Ayer, en el Día Internacional de la Preservación de la Capa de Ozono, la organización Rapal -Red de Acción en Plaguicidas- instó a las autoridades a promover alternativas al uso de bromuro de metilo, un agrotóxico que provoca gases que dañan la capa de ozono. Este producto se usa "en la producción hortícola para esterilizar suelos antes de plantar, ya que mata insectos, nematodos, malezas y agentes patógenos. Se aplica inyectándolo al suelo o a los almácigos, cubriéndolos luego con plástico para que retengan el gas. Se emplea principalmente en cultivos como tomates, morrones, pepinos y melones entre otros tantos. También se lo utiliza para proteger granos almacenados contra insectos", indicó Rapal en un comunicado difundido ayer.

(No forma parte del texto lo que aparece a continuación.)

(* ===== verification/Digest.v ===== *)
(** * allegro-primitives: [Digest] (crates/primitives/src/digest.rs)

    The 32-byte block digest the consensus engine votes on, with its
    fixed-size codec over any [Buf]/[BufMut]. *)

From S2P Require Import Prelude Extern Reference.

Record Digest : Type := mk_Digest { digest_get : B256 }.

#[global] Instance Digest_eq_dec : EqDecision Digest.
Proof. solve_decision. Defined.

#[global] Program Instance Digest_countable : Countable Digest :=
  inj_countable digest_get (λ b, Some (mk_Digest b)) _.
Next Obligation. by intros []. Qed.

(** [commonware_cryptography::Digest::EMPTY] *)
Definition EMPTY : Digest := mk_Digest B256_ZERO.

(** [FixedSize::SIZE] *)
Definition SIZE : nat := 32.

(** [AsRef<[u8]>] *)
Definition digest_as_ref (d : Digest) : bytes := b256_bytes (digest_get d).

(** [Random::random]: [fill_bytes] overwrites the zeroed array. *)
Definition digest_random {R : Type} (fill_bytes : R → B256 * R) (rng : R) : Digest * R :=
  let '(array, rng) := fill_bytes rng in (mk_Digest array, rng).

Section codec.
Context {B : Type} `{!Buf B, !BufMut B, !ArrayCodec B}.

(** [Read::read_cfg] *)
Definition digest_read_cfg (buf : B) : Result (Digest * B) CodecError :=
  let? (array, buf) := read_array32 buf in
  Ok (mk_Digest array, buf).

(** [Write::write] *)
Definition digest_write (d : Digest) (buf : B) : B :=
  write_array32 (digest_get d) buf.
End codec.

Lemma digest_as_ref_length d : length (digest_as_ref d) = SIZE.
Proof. apply B256_length. Qed.

Lemma digest_as_ref_inj d e : digest_as_ref d = digest_as_ref e → d = e.
Proof. destruct d, e. intros H%B256_eq. by f_equal. Qed.
#[export] Hint Resolve digest_as_ref_length : allegro.

Section codec_props.
Context {B : Type} `{!Buf B, !BufMut B, !ArrayCodec B, !ArrayCodecLaws B}.

Lemma digest_write_length d (buf : B) :
  length (written (digest_write d buf)) = length (written buf) + SIZE.
Proof.
  unfold digest_write. by rewrite write_array32_written, length_app, B256_length.
Qed.
End codec_props.

(** ** Properties *)

(** [Read] undoes [Write]: a digest written to a buffer is read back, and
    exactly the bytes after it are left; a buffer of fewer than 32 bytes is an
    error and never a digest. *)
Theorem digest_codec_roundtrip {B : Type}
    `{!Buf B, !BufMut B, !ArrayCodec B, !ArrayCodecLaws B} (d : Digest) (out buf : B) rest :
  buf_view buf = drop (length (written out)) (written (digest_write d out)) ++ rest →
  (∃ buf', digest_read_cfg buf = Ok (d, buf') ∧ buf_view buf' = rest) ∧
  (∀ short : B, length (buf_view short) < SIZE → is_ok (digest_read_cfg short) = false).
Proof.
  unfold digest_write, digest_read_cfg. intros Hbuf.
  rewrite write_array32_written, drop_app_exact in Hbuf by done. split.
  - destruct (read_array32_ok _ _ _ Hbuf) as (b' & -> & Hb'). exists b'.
    by destruct d.
  - intros short Hs. pose proof (read_array32_short short Hs).
    by destruct (read_array32 short).
Qed.

Lemma digest_codec_roundtrip_witness :
  let d := mk_Digest (key_of 7) in
  ∃ buf' : bytes,
    digest_read_cfg (digest_as_ref d ++ [Byte.x01]) = Ok (d, buf') ∧ buf' = [Byte.x01].
Proof.
  exact (proj1 (digest_codec_roundtrip (B := bytes) (mk_Digest (key_of 7)) []
           (b256_bytes (key_of 7) ++ [Byte.x01]) [Byte.x01] eq_refl)).
Defined.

La organización plantea alternativas al bromuro de metilo "tales como la biofumigación y la solarización".
Rapal informa que "el continuo crecimiento del agujero en la capa de ozono que se observa en la zona antártica ha sido causante de diversas enfermedades visuales como cataratas y la aparición de mayor incidencia de cáncer de piel; de igual manera, los animales, plantas y microorganismos también han sufrido trastornos importantes".
El bromuro de metilo, además de afectar la capa de ozono "es extremadamente tóxico" para quienes tienen contacto con el producto, y puede provocar daños crónicos e incluso la muerte.
"En Uruguay las cifras de importación del 2007 dadas por el MGAP fueron: 75.000 kilos de bromuro de metilo formulado y 73.500 kilos de principio activo. En ambos casos, estas sustancias fueron importadas para ser usadas como desinfectantes de suelo", afirma la organización Rapal.